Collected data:
------
(** An exchange the follower accepts. *)
Lemma catchUp_accept fuel now p L F req :
  leads p L → ready L F → snapshotIndex L < nextFor p L →
  replicatePeer p L = Ret (L <| replicateInFlight := <[p := true]> (replicateInFlight L) |>,
                           SendEntries req) →
  request_for p L (nextFor p L) req → prev_matches req F →
  ∃ L' F', catchUp (Datatypes.S fuel) now p L F = Ret (L', F', true) ∧ caught_up p L F L' F'.
Proof.
  intros [Hwf Hb Hr Hok Hfl] [HF HbF Hd Ht] Hn Hrep Hreq Hpm.
  destruct (next_ok_range p L Hwf Hok) as [Hmax Hnx].
  destruct (built_request_fits p L req Hwf (conj Hn Hnx) Hreq) as [Hfit Hm].
  pose proof Hreq as (Hterm & _).
  destruct (HandleAppendEntries_post now req F HF Hfit) as (F' & r & Hop & Hpost).
  destruct (HandleAppendEntries_reliable now req F F' r Hd Hop) as [resp ->].
  assert (AppendEntriesResponse.Success resp = true ∧
          AppendEntriesResponse.Term resp = currentTerm L) as [Hs Hrt].
  { inversion Hpost; subst; simpl in *.
    - lia.
    - match goal with Hc : conflict _ _ _ _ |- _ =>
        destruct Hc as [?|? ?|? ? He ? ? ? ?] end; destruct Hpm as (? & Hpm1 & Hpm2); [lia|naive_solver|].
      exfalso. destruct Hpm1 as (y & Hy & ?); [lia|congruence].
    - match goal with Hv : Val _ = _ ∨ _ |- _ => destruct Hv as [[= ->]|[[? [=]] _]] end. done. }
  set (L1 := L <| replicateInFlight := _ |>) in *.
  assert (wf L1) as Hwf1 by (apply (wf_same L); [done|node_eq..]).
  destruct (sendAppendEntries_accept now p req resp L1 Hwf1 Hr Hterm) as (L' & HL' & Hal & Hmi);
    [simpl; lia|done|done|].
  exists L', F'. split.
  { cbn [catchUp]. rewrite Hrep. cbn [mbind outcome_bind]. rewrite Hop.
    cbn [mbind outcome_bind rpc_of]. rewrite HL'. cbn [mbind outcome_bind]. by rewrite Hs. }
  destruct (append_post_success _ _ _ _ Hpost Hs) as (_ & _ & _ & _ & HsF & HlF & _).
  destruct Hal as [Hl Hsn _ _ _ _ _].
  unfold caught_up. split_and!; [lia|done|done| |].
  - rewrite HsF, HlF. destruct HF as [? ? ? ? _]. destruct Hpm as [? _].
    destruct (merge_length (snapshotIndex F) (AppendEntriesRequest.PrevLogIndex req + 1)
      (AppendEntriesRequest.Entries req) (log F)) as [_ Hle]; try lia.
    fold (merged req F) in Hle. pose proof (zlen_nonneg (merged req F)). lia.
  - intros Hlm. rewrite <- Hm. eapply received_agree; eauto. by apply merged_received.
Qed.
------
→ What you have to do
Please give a count of the lines in the records where the word "mbind" occurs, with nothing besides it.

→ Output of the task
2